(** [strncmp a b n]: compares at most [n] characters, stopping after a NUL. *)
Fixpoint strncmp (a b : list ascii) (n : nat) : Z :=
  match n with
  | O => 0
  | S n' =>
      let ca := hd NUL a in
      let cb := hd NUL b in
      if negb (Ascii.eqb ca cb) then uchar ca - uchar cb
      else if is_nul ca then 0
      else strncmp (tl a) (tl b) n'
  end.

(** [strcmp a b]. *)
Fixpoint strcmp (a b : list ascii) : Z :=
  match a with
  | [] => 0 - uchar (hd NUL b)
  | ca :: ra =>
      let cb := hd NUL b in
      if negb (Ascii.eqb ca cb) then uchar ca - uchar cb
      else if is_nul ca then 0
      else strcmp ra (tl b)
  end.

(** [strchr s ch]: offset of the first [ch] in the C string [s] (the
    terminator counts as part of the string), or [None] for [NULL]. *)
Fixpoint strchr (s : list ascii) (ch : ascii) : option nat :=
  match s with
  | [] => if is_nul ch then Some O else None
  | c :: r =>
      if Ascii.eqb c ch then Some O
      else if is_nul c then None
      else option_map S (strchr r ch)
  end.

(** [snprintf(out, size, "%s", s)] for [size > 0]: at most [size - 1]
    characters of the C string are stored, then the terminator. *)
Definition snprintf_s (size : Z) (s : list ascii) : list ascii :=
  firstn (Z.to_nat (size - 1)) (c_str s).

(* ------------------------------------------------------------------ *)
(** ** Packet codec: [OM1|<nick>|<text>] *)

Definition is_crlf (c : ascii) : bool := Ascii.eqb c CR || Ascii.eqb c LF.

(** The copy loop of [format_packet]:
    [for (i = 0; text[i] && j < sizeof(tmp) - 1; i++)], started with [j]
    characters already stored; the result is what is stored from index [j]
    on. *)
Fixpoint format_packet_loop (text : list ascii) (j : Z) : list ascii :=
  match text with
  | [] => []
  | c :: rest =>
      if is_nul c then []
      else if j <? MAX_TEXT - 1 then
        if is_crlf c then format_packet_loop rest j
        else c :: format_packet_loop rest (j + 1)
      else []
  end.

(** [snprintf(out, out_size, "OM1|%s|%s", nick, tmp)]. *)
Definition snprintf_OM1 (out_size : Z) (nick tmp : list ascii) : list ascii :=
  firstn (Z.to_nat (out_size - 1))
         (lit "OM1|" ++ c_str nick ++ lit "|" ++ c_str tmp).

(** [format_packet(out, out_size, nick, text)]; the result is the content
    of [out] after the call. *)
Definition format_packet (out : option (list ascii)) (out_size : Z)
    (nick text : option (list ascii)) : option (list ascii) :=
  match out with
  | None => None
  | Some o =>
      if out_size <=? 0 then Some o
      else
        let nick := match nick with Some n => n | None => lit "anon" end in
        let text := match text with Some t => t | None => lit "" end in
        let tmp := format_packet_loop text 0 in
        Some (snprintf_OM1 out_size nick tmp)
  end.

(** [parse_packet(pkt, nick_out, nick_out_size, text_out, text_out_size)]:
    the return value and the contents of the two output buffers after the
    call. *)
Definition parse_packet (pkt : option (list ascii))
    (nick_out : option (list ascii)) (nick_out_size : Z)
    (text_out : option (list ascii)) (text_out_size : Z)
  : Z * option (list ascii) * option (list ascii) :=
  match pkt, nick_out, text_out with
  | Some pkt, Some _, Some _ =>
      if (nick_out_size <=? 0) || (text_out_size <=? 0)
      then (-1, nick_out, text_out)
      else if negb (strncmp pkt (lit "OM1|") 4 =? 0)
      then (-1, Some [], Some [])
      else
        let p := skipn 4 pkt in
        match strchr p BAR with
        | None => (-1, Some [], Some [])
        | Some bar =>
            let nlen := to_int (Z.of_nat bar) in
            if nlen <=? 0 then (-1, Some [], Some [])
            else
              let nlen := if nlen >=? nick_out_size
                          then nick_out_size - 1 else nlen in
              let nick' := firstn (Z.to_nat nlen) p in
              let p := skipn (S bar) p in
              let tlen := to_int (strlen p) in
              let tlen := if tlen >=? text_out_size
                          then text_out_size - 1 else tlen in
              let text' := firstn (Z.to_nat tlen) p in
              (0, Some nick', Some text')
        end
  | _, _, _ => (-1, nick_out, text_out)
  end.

==

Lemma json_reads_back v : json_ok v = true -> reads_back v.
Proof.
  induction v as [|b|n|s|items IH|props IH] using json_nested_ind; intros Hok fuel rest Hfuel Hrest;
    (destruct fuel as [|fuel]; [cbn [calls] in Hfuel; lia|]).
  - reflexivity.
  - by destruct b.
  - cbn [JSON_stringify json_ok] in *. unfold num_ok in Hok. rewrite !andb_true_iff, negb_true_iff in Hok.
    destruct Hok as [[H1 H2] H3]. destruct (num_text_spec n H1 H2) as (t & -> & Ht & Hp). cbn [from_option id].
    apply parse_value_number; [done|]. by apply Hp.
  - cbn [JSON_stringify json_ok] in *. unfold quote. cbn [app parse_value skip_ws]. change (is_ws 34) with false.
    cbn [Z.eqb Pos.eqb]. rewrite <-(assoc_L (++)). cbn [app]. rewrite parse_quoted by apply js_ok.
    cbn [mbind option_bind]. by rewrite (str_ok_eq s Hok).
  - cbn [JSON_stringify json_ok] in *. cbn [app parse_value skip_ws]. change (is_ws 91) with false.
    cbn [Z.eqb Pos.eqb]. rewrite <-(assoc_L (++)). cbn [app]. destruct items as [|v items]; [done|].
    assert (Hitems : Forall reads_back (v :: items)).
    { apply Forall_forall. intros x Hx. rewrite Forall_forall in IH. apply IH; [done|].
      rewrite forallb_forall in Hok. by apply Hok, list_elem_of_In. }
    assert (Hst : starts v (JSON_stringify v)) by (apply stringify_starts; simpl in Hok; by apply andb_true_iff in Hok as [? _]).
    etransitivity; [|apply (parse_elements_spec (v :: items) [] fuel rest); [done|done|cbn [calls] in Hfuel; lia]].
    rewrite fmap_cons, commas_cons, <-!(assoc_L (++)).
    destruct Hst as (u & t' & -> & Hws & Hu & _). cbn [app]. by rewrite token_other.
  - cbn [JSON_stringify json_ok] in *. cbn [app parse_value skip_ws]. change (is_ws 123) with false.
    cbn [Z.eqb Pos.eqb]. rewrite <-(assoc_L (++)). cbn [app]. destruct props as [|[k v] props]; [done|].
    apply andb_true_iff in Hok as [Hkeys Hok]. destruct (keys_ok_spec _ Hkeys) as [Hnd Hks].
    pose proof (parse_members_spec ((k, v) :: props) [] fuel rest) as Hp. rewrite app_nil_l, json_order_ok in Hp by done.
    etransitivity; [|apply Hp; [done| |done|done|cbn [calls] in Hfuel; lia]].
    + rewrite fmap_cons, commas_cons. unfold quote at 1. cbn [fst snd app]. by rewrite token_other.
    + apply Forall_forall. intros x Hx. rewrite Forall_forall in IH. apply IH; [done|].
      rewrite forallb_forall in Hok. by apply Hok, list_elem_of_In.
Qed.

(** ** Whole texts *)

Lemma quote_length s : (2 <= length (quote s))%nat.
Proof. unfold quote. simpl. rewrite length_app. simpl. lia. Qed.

* * *

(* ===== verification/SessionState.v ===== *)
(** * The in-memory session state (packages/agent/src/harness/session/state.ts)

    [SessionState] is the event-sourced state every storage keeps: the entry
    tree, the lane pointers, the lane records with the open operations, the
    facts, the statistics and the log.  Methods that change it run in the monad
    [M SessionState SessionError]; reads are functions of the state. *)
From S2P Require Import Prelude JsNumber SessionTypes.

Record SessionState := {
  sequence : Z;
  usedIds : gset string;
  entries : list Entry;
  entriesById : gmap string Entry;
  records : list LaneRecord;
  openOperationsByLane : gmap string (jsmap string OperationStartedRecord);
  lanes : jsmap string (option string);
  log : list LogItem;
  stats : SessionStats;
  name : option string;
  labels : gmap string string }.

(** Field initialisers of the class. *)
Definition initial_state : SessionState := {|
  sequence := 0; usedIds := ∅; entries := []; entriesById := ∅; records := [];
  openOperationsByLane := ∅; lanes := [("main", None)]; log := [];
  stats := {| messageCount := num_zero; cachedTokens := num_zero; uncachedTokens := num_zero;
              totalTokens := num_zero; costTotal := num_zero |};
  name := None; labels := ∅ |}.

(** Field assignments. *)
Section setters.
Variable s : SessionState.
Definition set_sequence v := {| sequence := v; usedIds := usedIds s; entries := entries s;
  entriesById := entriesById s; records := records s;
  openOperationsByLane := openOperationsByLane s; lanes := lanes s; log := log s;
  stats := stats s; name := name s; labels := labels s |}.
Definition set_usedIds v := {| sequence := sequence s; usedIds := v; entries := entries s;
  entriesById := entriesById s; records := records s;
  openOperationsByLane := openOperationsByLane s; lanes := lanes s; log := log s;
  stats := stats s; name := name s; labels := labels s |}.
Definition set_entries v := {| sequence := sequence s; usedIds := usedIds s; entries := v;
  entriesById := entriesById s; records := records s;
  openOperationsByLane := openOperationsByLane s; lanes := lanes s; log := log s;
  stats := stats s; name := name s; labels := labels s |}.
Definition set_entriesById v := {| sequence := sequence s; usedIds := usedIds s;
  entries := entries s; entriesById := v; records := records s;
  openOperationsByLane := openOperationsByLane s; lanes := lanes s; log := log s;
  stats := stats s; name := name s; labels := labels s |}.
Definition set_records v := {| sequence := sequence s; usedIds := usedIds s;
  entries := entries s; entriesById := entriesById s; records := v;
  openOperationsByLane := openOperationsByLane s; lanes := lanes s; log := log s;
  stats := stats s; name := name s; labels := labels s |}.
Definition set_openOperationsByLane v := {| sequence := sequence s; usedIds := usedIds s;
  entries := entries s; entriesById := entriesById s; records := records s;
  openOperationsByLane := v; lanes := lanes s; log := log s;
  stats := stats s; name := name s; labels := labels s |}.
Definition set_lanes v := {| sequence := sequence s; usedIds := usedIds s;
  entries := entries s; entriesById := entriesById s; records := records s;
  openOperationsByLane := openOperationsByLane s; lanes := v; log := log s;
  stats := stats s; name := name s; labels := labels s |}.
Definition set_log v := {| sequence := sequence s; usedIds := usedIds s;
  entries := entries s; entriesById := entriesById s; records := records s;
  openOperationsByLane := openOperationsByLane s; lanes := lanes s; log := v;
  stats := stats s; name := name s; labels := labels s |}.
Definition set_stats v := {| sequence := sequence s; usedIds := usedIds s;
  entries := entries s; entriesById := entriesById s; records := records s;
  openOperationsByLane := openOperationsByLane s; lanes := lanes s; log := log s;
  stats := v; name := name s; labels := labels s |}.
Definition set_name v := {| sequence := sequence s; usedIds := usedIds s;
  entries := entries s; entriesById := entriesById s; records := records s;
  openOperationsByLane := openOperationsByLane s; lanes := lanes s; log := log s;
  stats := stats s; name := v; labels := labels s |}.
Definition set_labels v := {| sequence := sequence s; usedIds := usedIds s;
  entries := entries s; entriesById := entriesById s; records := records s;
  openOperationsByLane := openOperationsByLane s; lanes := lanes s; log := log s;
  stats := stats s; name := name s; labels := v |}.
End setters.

Assignment:
Lines of the listing above that include the string "terminator" should each be copied.

Your response:
    terminator counts as part of the string), or [None] for [NULL]. *)
    characters of the C string are stored, then the terminator. *)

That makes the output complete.